Unless otherwise specified, the substrate was a hairpin DNA fragment containing 418 bp (and 6 unpaired nucleotides) of viral sequence, in the flip configuration, extending from an SspI site at MVM nucleotide 4626 to the tip of the right-end hairpin. Reactions were stopped by the addition of 10 μl of 10 mM Tris-HCl (pH 7.5)–10 mM EDTA–1% sodium dodecyl sulfate (SDS), and samples were incubated at 60°C for 15 min. Aliquots then received a half-volume of sample buffer (40% glycerol, 50 mM EDTA, 0.1% bromophenol blue, 0.1% xylene cyanol, 0.5% SDS) prior to electrophoresis for 2.5 h at 200 V through a 4.5% nondenaturing polyacrylamide gel (39:1 acrylamide:bisacrylamide) which had been preelectrophoresed for 1 h at 200 V in electrophoresis buffer containing 0.2% SDS. For immunoprecipitation, aliquots were diluted into immunoprecipitation buffer (150 mM NaCl, 20 mM Tris-HCl [pH 8.0], 2 mM EDTA, 1% NP-40) containing 1% SDS and incubated at 60°C for 30 min. They were then diluted with immunoprecipitation buffer alone to a final SDS concentration of 0.25% and precipitated as previously described (10). Where indicated, aliquots of the reaction products or immunoprecipitates were incubated with proteinase K 50 μg/ml at 60°C for 30 min prior to addition of the sample buffer or were melted by heating to 95°C for 5 min immediately prior to electrophoresis.
RESULTS
A host protein is absolutely required to allow NS1 to nick the right-hand origin.
To explore right-hand hairpin processing in vitro, we engineered plasmids which would allow us to recover and label hairpin substrates. Plasmid pREB1412 contains a palindromic viral insert derived from a right-end/right-end junction fragment which spans adjacent genomes in a tetrameric, duplex replication intermediate. As illustrated in Fig. 2A, this sequence is a duplex copy of the entire right-end hairpin sandwiched between inverted copies of the adjacent coding sequences, extending to an XbaI site at MVM nucleotide 4342, cloned into the XbaI site of pUC19. In the presence of a HeLa cell extract and recombinant NS1, this junction can be resolved and replicated in vitro in a process which generates two extended-form viral telomeres containing the characteristic flip and flop sequence inversions observed in vivo (10). pREB1412 was modified, by partial deletion as described in Fig. 2, to produce the two plasmids, pFlip-Rx and pFlop-Rx. When the inserts from these plasmids are excised with SspI and either SalI or BamHI, respectively, denatured, and allowed to reanneal intramolecularly, they yield hairpin strands which are perfectly base paired at their SalI- or BamHI-cut ends, within the internal PshAI site. One strand in each released fragment, represented in Fig. 2B and C by filled lines, is a primer-template for DNA polymerase, which can complete the recessed 3′ strand, allowing controlled labeling of the resulting hairpin. 32P-labeled hairpin substrates prepared in this way from pFlip-Rx exactly mimic the origin sequence present at the right end of covalently closed viral intermediates in the flip configuration, while those similarly prepared from pFlop-Rx mimic origins in the flop configuration.
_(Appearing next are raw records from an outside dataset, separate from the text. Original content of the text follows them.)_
(** * Properties *)

(** ** The registry *)

Lemma Guess_createExcl_spec n s g l s' g' :
  Guess.createExcl n s g = (l, s', g') →
  Guess.rooms s' !! n = Some l
  ∧ (∀ m l0, Guess.rooms s !! m = Some l0 → Guess.rooms s' !! m = Some l0)
  ∧ (size (Guess.store s) = size (Guess.rooms s) →
     size (Guess.store s') = size (Guess.rooms s')).
Proof.
  unfold Guess.createExcl. intros H.
  destruct (Guess.rooms s !! n) as [l0|] eqn:E.
  - by simplify_eq.
  - destruct (Intn 100 g) as [x g1]. simplify_eq. simpl. split_and!.
    + by rewrite lookup_insert_eq.
    + intros m l0 Hm. rewrite lookup_insert_ne; [done | congruence].
    + intros Hsz. rewrite !map_size_insert_None; [lia | done |].
      apply not_elem_of_dom, is_fresh.
Qed.

Lemma Guess_getRoom_spec n s g l s' g' :
  Guess.getRoom n s g = (l, s', g') →
  Guess.rooms s' !! n = Some l
  ∧ (∀ m l0, Guess.rooms s !! m = Some l0 → Guess.rooms s' !! m = Some l0)
  ∧ (size (Guess.store s) = size (Guess.rooms s) →
     size (Guess.store s') = size (Guess.rooms s')).
Proof.
  unfold Guess.getRoom, Guess.lookupShared. intros H.
  destruct (Guess.rooms s !! n) as [l0|] eqn:E.
  - by simplify_eq.
  - by apply Guess_createExcl_spec in H.
Qed.

Lemma Guess_getRoom_hit n s g l :
  Guess.rooms s !! n = Some l → Guess.getRoom n s g = (l, s, g).
Proof. intros H. unfold Guess.getRoom, Guess.lookupShared. by rewrite H. Qed.

Lemma Snake_getRoom_spec n s g l s' g' :
  Snake.getRoom n s g = (l, s', g') →
  Snake.rooms s' !! n = Some l
  ∧ (∀ m l0, Snake.rooms s !! m = Some l0 → Snake.rooms s' !! m = Some l0)
  ∧ (size (Snake.store s) = size (Snake.rooms s) →
     size (Snake.store s') = size (Snake.rooms s')).
Proof.
  unfold Snake.getRoom. intros H.
  destruct (Snake.rooms s !! n) as [l0|] eqn:E.
  - by simplify_eq.
  - destruct (Intn 20 g) as [x g1]. destruct (Intn 20 g1) as [y g2].
    simplify_eq. simpl. split_and!.
    + by rewrite lookup_insert_eq.
    + intros m l0 Hm. rewrite lookup_insert_ne; [done | congruence].
    + intros Hsz. rewrite !map_size_insert_None; [lia | done |].
      apply not_elem_of_dom, is_fresh.
Qed.

Lemma Snake_getRoom_hit n s g l :
  Snake.rooms s !! n = Some l → Snake.getRoom n s g = (l, s, g).
Proof. intros H. unfold Snake.getRoom. by rewrite H. Qed.

Lemma registry_inv_insert rooms rooms' k k' pool i c :
  registry_inv rooms k pool →
  (∀ m l0, rooms !! m = Some l0 → rooms' !! m = Some l0) →
  (k = size rooms → k' = size rooms') →
  (∀ n l, c = Returned n l → rooms' !! n = Some l) →
  registry_inv rooms' k' (<[i := c]> pool).
Proof.
  intros [Hret Hsz] Hmono Hsz' Hc. split; [|auto].
  intros j n l Hj. destruct (decide (i = j)) as [->|Hne].
  - apply list_lookup_insert_Some in Hj as [[_ [-> _]]|[? _]]; [auto | done].
  - rewrite list_lookup_insert_ne in Hj; eauto.
Qed.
These substrates were incubated in the presence or absence of recombinant NS1 and ATP, and the products were analyzed by electrophoresis through nondenaturing polyacrylamide gels in the presence of SDS, included to eliminate noncovalent protein-DNA interactions. In salt concentrations of less than 75 mM, NS1 will bind to all DNA in a non-sequence-specific manner (9). Thus, in order to leave the initiator free to bind its cognate site, and therefore increase the efficiency and specificity of the nicking reaction, 75 mM salt was included in all assays. Unlike the PIF-NS1 complex formed on the left-hand origin, the hairpin nickase complex would not tolerate high Cl− levels but would tolerate equivalent acetate concentrations, which were found to be equally effective at inhibiting nonspecific binding to both duplex and single-stranded DNA in the standard DNA-binding assay (data not shown).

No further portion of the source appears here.